Jewish Agency Chairman Isaac Herzog said he had “truly loved” Mandel, who had been a “great friend” to him and his parents Aura and president Chaim Herzog over the years.
“He left a huge legacy as a lover of Israel, as a Jewish leader, as a philanthropist making change,” said Herzog. “He will be remembered for his leadership, innovative thinking and his passion for Israel and the Jewish people. The Jewish Agency sends our deepest condolences to his wife, Barbara, his children and entire family, and the leaders and staff at the Jack, Joseph and Morton Mandel Foundation.”
"Today, we say farewell to a dear man, a visionary and a true Zionist who has worked extensively for the State of Israel," said Amnon Cohen, the chief executive of IEL, which currently owns Yeruham-based Phoenicia Glass Industries, medical service provider Bikurofe and holds shares in Petah Tikva-headquartered packaging solutions company Tadbik.
"When Israel Equity was established in 2003, the acquisition of companies had a direct link to Zionism, with an emphasis on investments in peripheral areas as part of Mandel's vision. We will continue to work even harder to realize his vision to advance employment in the periphery."
“Morton’s impact at Ben-Gurion University of the Negev was singular and substantial. Through his vision and support, The Jack, Joseph and Morton Mandel Institute for Social Leadership, the first social leadership institute in Israel, was created on BGU’s campus. His sage advice and forward thinking has put BGU at the forefront of social leadership education within Israel, and his influence will be felt in future generations in Israel and the Jewish world. He will be missed but his legacy lives on,” BGU President Prof. Daniel Chamovitz said, “I offer my deep condolences to Barbara, Mort’s widow, and the entire extended Mandel family."

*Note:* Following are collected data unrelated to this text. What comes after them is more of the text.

(** ** The limiter in front of the routes *)

Section Limiter.

Variables (opts : LimiterOptions) (ip : jsstring).

Lemma limiter_answers_cons (t : Z) (times : list Z)
    (hits : gmap jsstring ClientHits) :
  limiter_answers opts ip (t :: times) hits
  = (rateLimit opts t ip hits).2
    :: limiter_answers opts ip times (rateLimit opts t ip hits).1.
Proof. reflexivity. Qed.

(** While the window of a client runs, every request adds one to its
    counter. *)
Lemma limiter_answers_counted (times : list Z) :
  forall (hits : gmap jsstring ClientHits) (n r : Z) (k : nat) (t : Z),
    hits !! ip = Some {| totalHits := n; resetTime := r |} ->
    Forall (fun t => t < r) times ->
    times !! k = Some t ->
    limiter_answers opts ip times hits !! k
    = Some (limiter_verdict opts (n + 1 + Z.of_nat k)).
Proof.
  induction times as [|t0 times IH]; intros hits n r k t Hhits Hwin Hk;
    [done|].
  apply Forall_cons in Hwin as [Ht0 Hwin].
  assert (rateLimit opts t0 ip hits
          = (<[ip := {| totalHits := n + 1; resetTime := r |}]> hits,
             limiter_verdict opts (n + 1))) as Hstep.
  { unfold rateLimit, increment. rewrite Hhits. simpl.
    by replace (t0 <? r) with true by lia. }
  rewrite limiter_answers_cons, Hstep. simpl. destruct k as [|k]; simpl.
  - do 2 f_equal. lia.
  - simpl in Hk.
    rewrite (IH _ (n + 1) r k t); [do 2 f_equal; lia| |done..].
    apply lookup_insert_eq.
Qed.

End Limiter.

(** X17.  A client whose counter is absent or has run out sends requests,
    all before the end of the window that the first of them opens: the
    limiter lets the first [max] of them through and answers every later
    one with status 429 and the configured message. *)
Theorem limiter_quota (opts : LimiterOptions) (ip : jsstring) (t1 : Z)
    (rest : list Z) (hits : gmap jsstring ClientHits) (k : nat) :
  (hits !! ip = None \/ exists h, hits !! ip = Some h /\ resetTime h <= t1) ->
  Forall (fun t => t < t1 + windowMs opts) rest ->
  (k < length (t1 :: rest))%nat ->
  limiter_answers opts ip (t1 :: rest) hits !! k
  = Some (if bool_decide (Z.of_nat k < max opts)
          then None
          else Some {| status := 429; body := Send (message opts) |}).
Proof.
  intros Hstart Hwin Hk.
  assert (rateLimit opts t1 ip hits
          = (<[ip := {| totalHits := 1; resetTime := t1 + windowMs opts |}]> hits,
             limiter_verdict opts 1)) as Hfirst.
  { unfold rateLimit, increment.
    destruct Hstart as [-> | (h & -> & Hh)]; [done|].
    by replace (t1 <? resetTime h) with false by lia. }
  assert (forall j, limiter_verdict opts (1 + Z.of_nat j)
                    = if bool_decide (Z.of_nat j < max opts)
                      then None
                      else Some {| status := 429;
                                   body := Send (message opts) |}) as Hv.
  { intros j. unfold limiter_verdict. case_bool_decide.
    - by replace (max opts <? 1 + Z.of_nat j) with false by lia.
    - by replace (max opts <? 1 + Z.of_nat j) with true by lia. }
  rewrite limiter_answers_cons, Hfirst. simpl. destruct k as [|k]; simpl.
  - by rewrite <- (Hv 0%nat).
  - simpl in Hk. destruct (lookup_lt_is_Some_2 rest k ltac:(lia)) as [t Ht].
    rewrite (limiter_answers_counted opts ip rest _ 1 (t1 + windowMs opts) k t);
      [|apply lookup_insert_eq|done|done].
    rewrite <- Hv. do 2 f_equal. lia.
Qed.

Lemma limiter_quota_witness :
  limiter_answers limiterOptions (js "203.0.113.7") (replicate 101 1000) ∅
    !! 100%nat
  = Some (Some {| status := 429; body := Send (message limiterOptions) |}).
Proof.
  apply (limiter_quota limiterOptions (js "203.0.113.7") 1000
           (replicate 100 1000) ∅ 100).
  - by left.
  - apply Forall_replicate. vm_compute. reflexivity.
  - simpl. lia.
Defined.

Speaking to The Jerusalem Post
in 2014, Mandel expressed his desire to acquire additional companies that are failing and "fix them up."
Referring to one of the businesses owned by IEL, he said, "I own this company because I want to create jobs in Israel, and I am going to expand this company to create more jobs. I’m a billionaire; I didn’t come to make more money. I've given millions away."
Adv. Yehuda Raveh, a close friend of Morton Mandel, who also represented him in his activities in Israel for 30 years, spoke today about his friend: "Many know Mort as somebody who was a huge philanthropist, a generous businessman, and management guru. But the Mort that I knew was most of all a very special and exceptional man.
It's tough to sum up Mort and his activities in just a few lines but above all else there were three things about him that stood out: great modesty, constant striving for excellence and maybe most important of all – leadership in education, which contributed to the education systems and higher education.
Recently, during one of the conversations that we conducted, I asked him, "What is the secret of your long life and continues creativity? At the ripe old age of 98, he answered without a hint of confusion: 'never retire'.
I admired Mort for who he was, and even the many who do not know the size of his contribution owe him a debt of gratitude for what he did. May his memory be blessed.”
Mandel has received numerous awards and honorary doctorates for his philanthropic efforts, including the Presidential Award for Private Sector Initiatives presented by President Ronald Reagan and the 2019 Carnegie Medal of Philanthropy.
Only last month, he was awarded an honorary doctorate by Tel Aviv University. In 2013, more than seven decades after dropping out of college, Mandel earned his undergraduate degree from Case Western.
Mandel is survived by his wife, Barbara, three children and seven grandchildren.